Igor Fernández
Psicólogo
PSICOLOGÍA

El caballo del miedo

Son las once de la noche, todo está en calma, te has lavado los dientes, apagas la luz y te acercas a la frontera del sueño. Y entonces, sin saber cómo ni de dónde, empiezan a sobrevolarte imágenes de situaciones cotidianas que te inquietan. En ese borde, la oscuridad empieza a llenarse de ansiedad, de miedos que crecen y crecen manteniendo la vigilia más allá de lo que tenías previsto. Para cuando te duermes, has recorrido casi todos los asuntos pendientes, algunos de ellos pertinentes, otros peregrinos, pero todos ellos con un componente de realidad en cierto grado. Al día siguiente, con la nueva actividad, la radio, el café, todo aquello parece una exageración, una preocupación excesiva que no ‘debería’ ser tan invasiva. Durante una temporada sucede algo similar por las noches, hasta que coges unas vacaciones o cambia el clima y empiezan las actividades al aire libre.
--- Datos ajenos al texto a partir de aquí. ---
(** * CityLens AI Explorer: the landmark pipeline and its audio decoder

    A shallow embedding of [GeminiService.ts] (the base64 and PCM16
    decoders and the three service wrappers), [types.ts] and the
    orchestration part of [App.tsx] ([processImage], [playAudio],
    [stopExperience]), followed by the properties the specification
    states about them. *)

From Stdlib Require Import ZArith NArith QArith Qround Ascii String Lia ZifyNat ZifyN.
From Stdlib.Strings Require Import Byte.
From stdpp Require Import base option list.

Local Open Scope nat_scope.

(** ** JavaScript values *)

Module JS.

(** A JavaScript string is a sequence of UTF-16 code units. *)
Abbreviation jsstring := (list N).

Definition lit (s : string) : jsstring :=
  map N_of_ascii (list_ascii_of_string s).
Arguments lit s : simpl never.

Fixpoint str_eqb (a b : jsstring) : bool :=
  match a, b with
  | [], [] => true
  | x :: a', y :: b' => N.eqb x y && str_eqb a' b'
  | _, _ => false
  end.

(** [s.startsWith(p)] and [s.includes(p)]. *)
Fixpoint startsWith (p s : jsstring) : bool :=
  match p, s with
  | [], _ => true
  | x :: p', y :: s' => N.eqb x y && startsWith p' s'
  | _ :: _, [] => false
  end.

Fixpoint includes (p s : jsstring) : bool :=
  startsWith p s ||
  match s with
  | [] => false
  | _ :: s' => includes p s'
  end.

(** ECMAScript WhiteSpace and LineTerminator code points, the ones
    [String.prototype.trim] strips. *)
Definition isWhiteSpace (c : N) : bool :=
  existsb (N.eqb c)
    [9; 10; 11; 12; 13; 32; 160; 5760; 8232; 8233; 8239; 8287; 12288; 65279]%N
  || (8192 <=? c)%N && (c <=? 8202)%N.

Fixpoint trimStart (s : jsstring) : jsstring :=
  match s with
  | c :: s' => if isWhiteSpace c then trimStart s' else s
  | [] => []
  end.

Definition trim (s : jsstring) : jsstring :=
  rev (trimStart (rev (trimStart s))).

(** [s.split(sep)[1]] for a one-unit separator: the text between the first
    and the second separator, [undefined] when there is no separator. *)
Fixpoint upto (sep : N) (s : jsstring) : jsstring :=
  match s with
  | [] => []
  | c :: s' => if N.eqb c sep then [] else c :: upto sep s'
  end.

Fixpoint split_1 (sep : N) (s : jsstring) : option jsstring :=
  match s with
  | [] => None
  | c :: s' => if N.eqb c sep then Some (upto sep s') else split_1 sep s'
  end.

(** Truthiness of a possibly undefined string: [undefined] and the empty
    string are falsy. *)
Definition truthy (v : option jsstring) : bool :=
  match v with
  | Some (_ :: _) => true
  | _ => false
  end.

(** [v || d] on a possibly undefined string. *)
Definition or_else (v : option jsstring) (d : jsstring) : jsstring :=
  match v with
  | Some (c :: s) => c :: s
  | _ => d
  end.

(** The numbers that occur as a frame count: a quotient of two array
    lengths, which is a rational, [Infinity] or [NaN]. *)
Inductive number :=
  | Finite (q : Q)
  | Infinity
  | NaN.

(** [n / c] on two non-negative integers. *)
Definition div (n c : nat) : number :=
  match c, n with
  | 0, 0 => NaN
  | 0, S _ => Infinity
  | S _, _ => Finite (Z.of_nat n # Pos.of_nat c)
  end.

(** How often the body of [for (let i = 0; i < bound; i++)] runs; [None]
    when the loop has no last iteration. *)
Definition trip_count (bound : number) : option nat :=
  match bound with
  | Finite q => Some (Z.to_nat (Qceiling q))
  | Infinity => None
  | NaN => Some 0
  end.

(** Thrown values: an [Error] object, of which the program reads only the
    [message] property (which a thrown value need not have). A thrown
    [null] or [undefined], of which no property can be read, is not
    modelled. *)
Record Error := mkError { message : option jsstring }.

Definition new_Error (msg : string) : Error := mkError (Some (lit msg)).

(** The result of running a piece of code: it returns, it throws, or it
    never finishes (a loop without a last iteration). *)
Inductive completion (A : Type) :=
  | Returns (a : A)
  | Throws (e : Error)
  | Diverges.
Arguments Returns {A} a.
Arguments Throws {A} e.
Arguments Diverges {A}.

(** Elements of a [Float32Array] that the decoder can write: the quotient
    of a 16-bit integer by [32768] has at most 16 significant bits, so it
    is a binary32 (and a binary64) number and no rounding takes place; it
    is kept as the exact rational. Reading past the end of a typed array
    gives [undefined], and [undefined / 32768.0] is [NaN]. *)
Inductive float32 :=
  | F32 (q : Q)
  | F32_NaN.

(** [ToUint8]: what storing a number into a [Uint8Array] keeps. *)
Definition ToUint8 (n : N) : byte :=
  match Byte.of_N (n mod 256) with
  | Some b => b
  | None => x00
  end.

(** [s.charCodeAt(i)]; [None] is [NaN]. *)
Definition charCodeAt (s : jsstring) (i : nat) : option N := s !! i.

Definition store_Uint8 (v : option N) : byte :=
  match v with
  | Some n => ToUint8 n
  | None => x00
  end.

(** A [Uint8Array] is a view on an [ArrayBuffer]: [byteLength] bytes of
    the buffer, from [byteOffset] on. Its [buffer] property is the whole
    buffer, not the part that the view shows. *)
Record Uint8Array := mkUint8Array {
  buffer : list byte;
  byteOffset : nat;
  byteLength : nat
}.

(** The elements [a[0]], [a[1]], ... of the view. *)
Definition elements (a : Uint8Array) : list byte :=
  take (byteLength a) (drop (byteOffset a) (buffer a)).

(** [new Uint8Array(n)]: a buffer of [n] zero bytes of its own, all of it
    in view. *)
Definition new_Uint8Array (n : nat) : Uint8Array :=
  mkUint8Array (replicate n x00) 0 n.

(** [a[i] = v]; a write past the end of the view is dropped. *)
Definition set_element (a : Uint8Array) (i : nat) (v : byte) : Uint8Array :=
  if i <? byteLength a
  then mkUint8Array (<[byteOffset a + i := v]> (buffer a)) (byteOffset a) (byteLength a)
  else a.

(** [new Uint8Array(bytes)] on a list of bytes: a buffer of its own. *)
Definition Uint8Array_of (bytes : list byte) : Uint8Array :=
  mkUint8Array bytes 0 (length bytes).

(** [a.subarray(begin, end)]: another view on the buffer of [a]. *)
Definition subarray (a : Uint8Array) (begin end_ : nat) : Uint8Array :=
  let b := Nat.min begin (byteLength a) in
  let e := Nat.min end_ (byteLength a) in
  mkUint8Array (buffer a) (byteOffset a + b) (e - b).

(** One element of an [Int16Array] laid over two bytes of a buffer
    (little-endian, two's complement). *)
Definition int16_of_bytes (lo hi : byte) : Z :=
  let u := (Z.of_N (Byte.to_N lo) + 256 * Z.of_N (Byte.to_N hi))%Z in
  if (u <? 32768)%Z then u else (u - 65536)%Z.

Fixpoint int16_view (buf : list byte) : list Z :=
  match buf with
  | lo :: hi :: rest => int16_of_bytes lo hi :: int16_view rest
  | _ => []
  end.

(** [new Int16Array(buffer)]: a [RangeError] when the byte length is odd. *)
Definition new_Int16Array (buf : list byte) : completion (list Z) :=
  if Nat.even (length buf) then Returns (int16_view buf)
  else Throws (new_Error "byte length of Int16Array should be a multiple of 2").

End JS.

Import JS.

(** ** The Web Audio objects the program touches *)

Record AudioBuffer := mkAudioBuffer {
  sampleRate : Z;
  channels : list (list float32)
}.

(** An [AudioContext] is used for [createBuffer] only; the platform's
    implementation is a parameter of the development. [None] stands for
    the [NotSupportedError] of the platform. *)
Record AudioContext := mkAudioContext {
  createBuffer : nat -> number -> Z -> option AudioBuffer
}.

(** The behaviour the Web Audio standard prescribes: a zero-filled buffer
    whose length is the frame count converted to an unsigned integer,
    refused when a count is zero. *)
Definition number_to_length (f : number) : nat :=
  match f with
  | Finite q => Z.to_nat (Qfloor q)
  | _ => 0
  end.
Todos hemos oído alguna vez una historia así, y más en los tiempos que corren, invadidos por el estrés y las demandas del mundo laboral o familiar. Y es que una de las facetas humanas que los estilos de vida actuales no atienden particularmente es el miedo. Somos seres gregarios, diurnos, habituados a ver y oír los peligros antes de que lleguen, pero bastante mermados a la hora de defendernos de depredadores en campo abierto o en situaciones de baja visibilidad; no somos particularmente rápidos ni fuertes y no tenemos medios de camuflaje individual ni habilidades acrobáticas.

Y, aun así, estos métodos de supervivencia palidecen ante el que es genuinamente nuestro: el grupo. Junto con la inteligencia individual, el grupo ha sido y es el principal método de supervivencia de los humanos, lo cual nos hace particularmente dependientes del mismo por mucho que creamos ser omnipotentes individualmente. Hemos dominado los principales peligros a los que estamos expuestos de forma directa, en una ilusión de omnipotencia que parece dejar nuestros miedos en un lugar de irracionalidad, de sinsentido, como si nos sorprendiera sentirnos así ‘si todo está controlado’.

Sin embargo, cuidar de esta característica, de esta emoción genuina, mirarlo de frente o al menos respetar su existencia como una faceta más, eventualmente también nos hace más fuertes. Esta aceptación nos permite aprovechar las movilizaciones que hace el organismo para adaptarse ante algo que prevé que va a venir, nos permite entresacar nuestra realidad de entre las imágenes y escenas aterradoras que nos imaginamos, y convertir la parálisis en algún tipo de acción. Algo así como si se tratara del dolor, el miedo también es un indicador de una faceta de nuestra vulnerabilidad que necesita ser atendida o cuidada para que no se produzca un daño. El dolor, como el miedo, no ‘es’ el daño, solo alerta de él o nos previene; a veces de una forma certera y otras de una manera amplificada, pretende que nos fijemos y que hagamos uso de nuestros recursos para anticiparnos. Cuando el miedo se convierte en insoportable es cuando estamos solos y nos es imposible entresacar alguna acción que nos permita prepararnos, notar nuestras posibilidades de supervivencia y nuestra fuerza, en definitiva. Se convierte en insoportable cuando tratamos de evitarlo y este, para cumplir con su propósito de avisarnos, se ve ‘obligado’ a gritar más fuerte. La acción es importante en algún punto para que la obsesión –que es realmente lo que hace amplificarse el miedo, nos acogota, nos somete y nos hace pequeños–, se reconvierta en un pensamiento útil.

Actuar puede ser hablar, puede ser salir de la cama y escribir los pensamientos que rebotan para darles una pensada más fina a la luz del día; puede ser también erradicar la fuente de peligro cortando una relación, o simplemente dar una oportunidad a la actividad física. Escuchemos, acompañémonos para hacerlo, pensemos juntos, y actuemos de algún modo. Algo así como subirse a un caballo encabritado hasta que se calme, para después galopar sobre su lomo.